Whilst I was out walking and researching, I couldn't resist posing for a photograph with my new book The Girl with the Scarlet Ribbon which has just come out in paperback. I'm pictured in front of a house in the village that I used as inspiration for The Uplands in the book.
Walking around Ryhope with my 'writing head' on, I see things I usually miss, and I tune into sights and sounds in a way that I don't normally do. I try to think if my lead character would have walked over these cobbled stones - pictured above, the last remaining cobbled street in Ryhope. Would the cobbles have hurt her feet in her thin-soled boots? Could she even afford boots? Probably not.
I also think about the shops she might have gone into.
This picture shows the remains of an old advertising sign painted on the back of what is now a grocery shop. It says, I think, R. W. Chapman, Stylish Millinery. I wish I had a picture of the original shop, but even with the hundreds of images I've collected researching Ryhope history, I can't find this one. In a way, that's a good thing, because it means I have to start creating and fictionalising shops and shopkeepers and wondering what kind of stylish millinery the shop sold, and what kind of women shopped there. Oh, I can just imagine the type of secrets and gossip that were whispered in that shop! It's that kind of thing that I love bringing to life.

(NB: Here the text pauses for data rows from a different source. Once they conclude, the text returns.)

(* ===== verification/Controller.v ===== *)
(** * Runtime control of a vault

    Models [src/src/runtime/controller.rs]: the states a managed vault is in,
    the graph of their transitions, the status record and the registry that
    holds one per vault; and [src/src/runtime/readiness.rs]: what the process
    may do, given which of its parts are ready.  An update works on the status
    in place: what it wrote before it failed stays written. *)
From Stdlib Require Import ZArith Lia Bool String.
From stdpp Require Import base gmap sets strings list.
From S2P Require Import Prelude.
From S2P Require Import Domain.
From S2P Require Import Config.
Open Scope Z_scope.

Inductive RuntimeVaultState : Type :=
| RvStarting
| RvCatchingUp
| RvObserve
| RvShadow
| RvAutomatic
| RvPendingTransaction
| RvPendingDeployment
| RvIdleLocksActive
| RvLockAccountingUncertain
| RvPausedByOperator
| RvPausedUnsupportedConfiguration
| RvPausedSignerFailure
| RvPausedTransactionFailure
| RvPausedReconciliationFailure
| RvRecovery.
#[global] Instance RuntimeVaultState_eq_dec : EqDecision RuntimeVaultState.
Proof. solve_decision. Defined.

Definition can_start_transaction (s : RuntimeVaultState) : bool :=
  match s with RvAutomatic => true | _ => false end.

Definition is_paused (s : RuntimeVaultState) : bool :=
  match s with
  | RvLockAccountingUncertain | RvPausedByOperator | RvPausedUnsupportedConfiguration
  | RvPausedSignerFailure | RvPausedTransactionFailure | RvPausedReconciliationFailure => true
  | _ => false
  end.

Definition is_persistent_quarantine (s : RuntimeVaultState) : bool :=
  match s with
  | RvPausedByOperator | RvPausedSignerFailure | RvPausedTransactionFailure
  | RvPausedReconciliationFailure => true
  | _ => false
  end.

Definition execution_scope_ready (s : RuntimeVaultState) : bool :=
  match s with RvAutomatic | RvPendingTransaction => true | _ => false end.

(** The states that may follow another one. *)
Definition permitted_next (s next : RuntimeVaultState) : bool :=
  match s with
  | RvStarting =>
      match next with
      | RvCatchingUp | RvRecovery | RvPausedUnsupportedConfiguration => true
      | _ => false
      end
  | RvCatchingUp | RvRecovery =>
      match next with
      | RvObserve | RvShadow | RvAutomatic | RvPendingTransaction | RvPendingDeployment
      | RvIdleLocksActive | RvLockAccountingUncertain | RvPausedUnsupportedConfiguration
      | RvPausedSignerFailure | RvPausedTransactionFailure | RvPausedReconciliationFailure => true
      | _ => false
      end
  | RvObserve | RvShadow =>
      match next with
      | RvObserve | RvShadow | RvAutomatic | RvCatchingUp | RvPendingDeployment
      | RvIdleLocksActive | RvLockAccountingUncertain | RvPausedByOperator
      | RvPausedUnsupportedConfiguration => true
      | _ => false
      end
  | RvAutomatic =>
      match next with
      | RvPendingTransaction | RvPendingDeployment | RvIdleLocksActive | RvCatchingUp
      | RvPausedByOperator | RvPausedUnsupportedConfiguration | RvPausedSignerFailure
      | RvLockAccountingUncertain => true
      | _ => false
      end
  | RvPendingTransaction =>
      match next with
      | RvAutomatic | RvCatchingUp | RvPendingDeployment | RvIdleLocksActive
      | RvLockAccountingUncertain | RvPausedTransactionFailure | RvPausedReconciliationFailure
      | RvPausedUnsupportedConfiguration | RvPausedSignerFailure | RvRecovery => true
      | _ => false
      end
  | RvPendingDeployment | RvIdleLocksActive =>
      match next with
      | RvObserve | RvShadow | RvAutomatic | RvCatchingUp | RvPendingTransaction
      | RvPendingDeployment | RvIdleLocksActive | RvLockAccountingUncertain | RvPausedByOperator
      | RvPausedUnsupportedConfiguration | RvPausedSignerFailure => true
      | _ => false
      end
  | RvLockAccountingUncertain | RvPausedUnsupportedConfiguration =>
      match next with
      | RvRecovery | RvCatchingUp | RvObserve | RvShadow | RvAutomatic | RvPendingTransaction
      | RvPendingDeployment | RvIdleLocksActive | RvLockAccountingUncertain
      | RvPausedUnsupportedConfiguration | RvPausedSignerFailure => true
      | _ => false
      end
  | RvPausedByOperator | RvPausedSignerFailure | RvPausedTransactionFailure
  | RvPausedReconciliationFailure =>
      match next with
      | RvRecovery | RvCatchingUp | RvObserve | RvShadow | RvPendingTransaction
      | RvIdleLocksActive | RvLockAccountingUncertain | RvPausedUnsupportedConfiguration
      | RvPausedSignerFailure => true
      | _ => false
      end
  end.

Definition vault_permits (s next : RuntimeVaultState) : bool :=
  bool_decide (s = next) || permitted_next s next.

Record VaultRuntimeStatus : Type := mkVaultRuntimeStatus {
  vs_vault : VaultAddress;
  vs_state : RuntimeVaultState;
  vs_canonical_head : option BlockRef;
  vs_snapshot_hash : option B256;
  vs_plan_id : option PlanId;
  vs_episode_id : option EpisodeId;
  vs_transaction_id : option TransactionId;
  vs_current_rate_spread : option Z;
  vs_reason : option string;
  vs_revision : Z;
}.

Inductive ControllerError : Type := CeInvalidTransition | CeRevisionOverflow.
#[global] Instance ControllerError_eq_dec : EqDecision ControllerError.
Proof. solve_decision. Defined.

Definition starting (vault : VaultAddress) : VaultRuntimeStatus :=
  mkVaultRuntimeStatus vault RvStarting None None None None None None None 0.

(** ** Updates of a status *)

Definition vs_set_state (v : VaultRuntimeStatus) (state : RuntimeVaultState)
    (reason : option string) : VaultRuntimeStatus :=
  mkVaultRuntimeStatus (vs_vault v) state (vs_canonical_head v) (vs_snapshot_hash v)
    (vs_plan_id v) (vs_episode_id v) (vs_transaction_id v) (vs_current_rate_spread v) reason
    (vs_revision v).
Definition vs_set_planning (v : VaultRuntimeStatus) (plan_id : option PlanId)
    (episode_id : option EpisodeId) : VaultRuntimeStatus :=
  mkVaultRuntimeStatus (vs_vault v) (vs_state v) (vs_canonical_head v) (vs_snapshot_hash v)
    plan_id episode_id (vs_transaction_id v) (vs_current_rate_spread v) (vs_reason v)
    (vs_revision v).
Definition vs_set_revision (v : VaultRuntimeStatus) (revision : Z) : VaultRuntimeStatus :=
  mkVaultRuntimeStatus (vs_vault v) (vs_state v) (vs_canonical_head v) (vs_snapshot_hash v)
    (vs_plan_id v) (vs_episode_id v) (vs_transaction_id v) (vs_current_rate_spread v)
    (vs_reason v) revision.
Definition vs_set_head (v : VaultRuntimeStatus) (head : BlockRef) : VaultRuntimeStatus :=
  mkVaultRuntimeStatus (vs_vault v) (vs_state v) (Some head) (vs_snapshot_hash v)
    (vs_plan_id v) (vs_episode_id v) (vs_transaction_id v) (vs_current_rate_spread v)
    (vs_reason v) (vs_revision v).
Definition vs_set_exact (v : VaultRuntimeStatus) (head : BlockRef) (snapshot_hash : B256)
    (spread : Z) (transaction_id : option TransactionId) : VaultRuntimeStatus :=
  mkVaultRuntimeStatus (vs_vault v) (vs_state v) (Some head) (Some snapshot_hash)
    (vs_plan_id v) (vs_episode_id v) transaction_id (Some spread) (vs_reason v) (vs_revision v).

(** A closure on [&mut VaultRuntimeStatus]. *)
Definition Update : Type :=
  VaultRuntimeStatus -> VaultRuntimeStatus * result ControllerError unit.

(** The closures that write fields first and go on with [f]. *)
Definition writing (write : VaultRuntimeStatus -> VaultRuntimeStatus) (f : Update) : Update :=
  fun v => f (write v).
(** [f?; g] *)
Definition and_then (f g : Update) : Update := fun v =>
  match f v with
  | (v, Ok _) => g v
  | (v, Err e) => (v, Err e)
  end.
Definition done_update : Update := fun v => (v, Ok tt).

(** Counts the update, at the end of both writers. *)
Definition bump_revision : Update := fun v =>
  match checked_add U64_MAX (vs_revision v) 1 with
  | Some revision => (vs_set_revision v revision, Ok tt)
  | None => (v, Err CeRevisionOverflow)
  end.

Definition transition (next : RuntimeVaultState) (reason : option string) : Update := fun v =>
  if negb (vault_permits (vs_state v) next) then (v, Err CeInvalidTransition)
  else bump_revision (vs_set_state v next reason).

Definition record_planning (plan_id : option PlanId) (episode_id : option EpisodeId) : Update :=
  fun v => bump_revision (vs_set_planning v plan_id episode_id).

(** ** The registry *)

Notation RuntimeRegistry := (gmap VaultAddress VaultRuntimeStatus).

Definition initialize (r : RuntimeRegistry) (vaults : list VaultAddress) : RuntimeRegistry :=
  fold_left (fun r vault =>
    match r !! vault with
    | Some _ => r
    | None => <[vault := starting vault]> r
    end) vaults r.

Definition runtime_get (r : RuntimeRegistry) (vault : VaultAddress) : option VaultRuntimeStatus :=
  r !! vault.

Definition runtime_all (r : RuntimeRegistry) : list VaultRuntimeStatus :=
  (btree_entries r).*2.

Definition runtime_update (r : RuntimeRegistry) (vault : VaultAddress) (f : Update)
    : RuntimeRegistry * result ControllerError unit :=
  match r !! vault with
  | None => (r, Err CeInvalidTransition)
  | Some status => let '(status, answer) := f status in (<[vault := status]> r, answer)
  end.

(** ** Readiness *)

Inductive ReadinessReason : Type :=
| RrConfiguration
| RrProtocolIdentity
| RrProvider
| RrChainLag
| RrStorage
| RrExactState
| RrSigner
| RrRuntimeState
| RrPendingTransaction
| RrOperatorPause
| RrNonExecuteMode.
#[global] Instance ReadinessReason_eq_dec : EqDecision ReadinessReason.
Proof. solve_decision. Defined.
#[global] Instance ReadinessReason_countable : Countable ReadinessReason.
Proof.
  refine (inj_countable
    (fun r => match r with RrConfiguration => 0 | RrProtocolIdentity => 1 | RrProvider => 2
              | RrChainLag => 3 | RrStorage => 4 | RrExactState => 5 | RrSigner => 6
              | RrRuntimeState => 7 | RrPendingTransaction => 8 | RrOperatorPause => 9
              | RrNonExecuteMode => 10 end)
    (fun n => match n with 0 => Some RrConfiguration | 1 => Some RrProtocolIdentity
              | 2 => Some RrProvider | 3 => Some RrChainLag | 4 => Some RrStorage
              | 5 => Some RrExactState | 6 => Some RrSigner | 7 => Some RrRuntimeState
              | 8 => Some RrPendingTransaction | 9 => Some RrOperatorPause
              | 10 => Some RrNonExecuteMode | _ => None end) _).
  by intros [].
Defined.

Record ReadinessInputs : Type := mkReadinessInputs {
  ri_mode : RuntimeMode;
  ri_configuration_valid : bool;
  ri_protocol_identity_valid : bool;
  ri_providers_ready : bool;
  ri_chain_caught_up : bool;
  ri_storage_ready : bool;
  ri_exact_state_ready : bool;
  ri_signer_ready : bool;
  ri_execution_scopes_ready : bool;
  ri_pending_transaction : bool;
  ri_operator_paused : bool;
}.

Record ReadinessReport : Type := mkReadinessReport {
  rp_ready : bool;
  rp_ready_for_observation : bool;
  rp_ready_for_shadow : bool;
  rp_ready_for_execute : bool;
  rp_reasons : gset ReadinessReason;
}.

(** [if condition { reasons.insert(reason) }] *)
Definition reason_if (condition : bool) (reason : ReadinessReason) (reasons : gset ReadinessReason)
    : gset ReadinessReason :=
  if condition then {[reason]} ∪ reasons else reasons.

Definition evaluate_readiness (input : ReadinessInputs) : ReadinessReport :=
  let reasons := fold_left (fun reasons (gate : bool * ReadinessReason) =>
      reason_if (negb gate.1) gate.2 reasons)
    [(ri_configuration_valid input, RrConfiguration);
     (ri_protocol_identity_valid input, RrProtocolIdentity);
     (ri_providers_ready input, RrProvider);
     (ri_chain_caught_up input, RrChainLag);
     (ri_storage_ready input, RrStorage);
     (ri_exact_state_ready input, RrExactState)] ∅ in
  let reasons := reason_if (ri_operator_paused input) RrOperatorPause reasons in
  let observation := ri_configuration_valid input && ri_protocol_identity_valid input
    && ri_providers_ready input && ri_chain_caught_up input && ri_storage_ready input
    && negb (ri_operator_paused input) in
  let shadow := observation && ri_exact_state_ready input in
  let execute := shadow && bool_decide (ri_mode input = ModeExecute) && ri_signer_ready input
    && ri_execution_scopes_ready input && negb (ri_pending_transaction input) in
  let reasons :=
    if bool_decide (ri_mode input <> ModeExecute) then {[RrNonExecuteMode]} ∪ reasons
    else
      reason_if (ri_pending_transaction input) RrPendingTransaction
        (reason_if (negb (ri_execution_scopes_ready input)) RrRuntimeState
          (reason_if (negb (ri_signer_ready input)) RrSigner reasons)) in
  mkReadinessReport
    match ri_mode input with
    | ModeObserve => observation
    | ModeShadow => shadow
    | ModeExecute => execute
    end
    observation shadow execute reasons.

(** ** Lemmas on updates *)

Lemma permits_cases s next :
  vault_permits s next = true -> s = next \/ permitted_next s next = true.
Proof. unfold vault_permits. rewrite orb_true_iff, bool_decide_eq_true. done. Qed.

Lemma permits_next s next : permitted_next s next = true -> vault_permits s next = true.
Proof. unfold vault_permits. intros ->. apply orb_true_r. Qed.

Lemma permits_refl s : vault_permits s s = true.
Proof. unfold vault_permits. by rewrite bool_decide_eq_true_2. Qed.

(** The successful writers, one count each. *)
Inductive written (v v' : VaultRuntimeStatus) : Prop :=
| written_transition next reason :
    vault_permits (vs_state v) next = true ->
    v' = vs_set_revision (vs_set_state v next reason) (vs_revision v + 1) -> written v v'
| written_planning plan_id episode_id :
    v' = vs_set_revision (vs_set_planning v plan_id episode_id) (vs_revision v + 1) ->
    written v v'.

Lemma transition_ok next reason v v' :
  transition next reason v = (v', Ok tt) ->
  vault_permits (vs_state v) next = true /\ vs_revision v + 1 <= U64_MAX /\
  v' = vs_set_revision (vs_set_state v next reason) (vs_revision v + 1).
Proof.
  unfold transition, bump_revision, checked_add. cbn.
  destruct (vault_permits _ _) eqn:E; cbn; [|done].
  case_match eqn:Ec; [|done]. revert Ec. case_match eqn:El; [|done]. intros [= <-] [= <-].
  apply Z.leb_le in El. by rewrite Z.add_comm in *.
Qed.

And as I walked the colliery bank, I came across this old wall. It's always been there and I must have walked past it a million and one times in my life. Well, hundreds of times anyway! This stone wall is marked clearly on maps and old pictures from hundreds of years ago. There are lots of old bits of Ryhope still standing, if you only know where to look. And that's the beauty of going for a walk with my writer's head on, seeing things differently, through my heroine's eyes, trying to feel what she might have felt as she walked the same streets.
And now I've walked around Ryhope, spent a day at Beamish museum researching and the last three weeks researching at home. I've used books, online resources and bought old books from eBay (what joy!) to find out as much as I can about life in the early 1920s in the northeast pit villages.
You might wonder why I research every book when they're all set in Ryhope at - more or less - the same time. Well, it's because each book is different, they're all stand-alone and can be read in any order. And each heroine is different, she has different challenges to overcome, different stories to tell and a different life to lead from any of the other heroines in my books.
I like to focus on the main problems in her life that I'm going to chuck at her, research more about them and then build an imaginary life for her set firmly in Ryhope, as historically correct as I can possibly make it - while having fun at the same time.
Next week I'll be planning out my novel with all the highs and lows before I begin writing. This novel hasn't yet got a title but it's got a cracking storyline and brings back a couple of my favourite characters from past novels to make a reappearance. I hope you enjoy reading it as much as I know I'm going to enjoy writing every single word.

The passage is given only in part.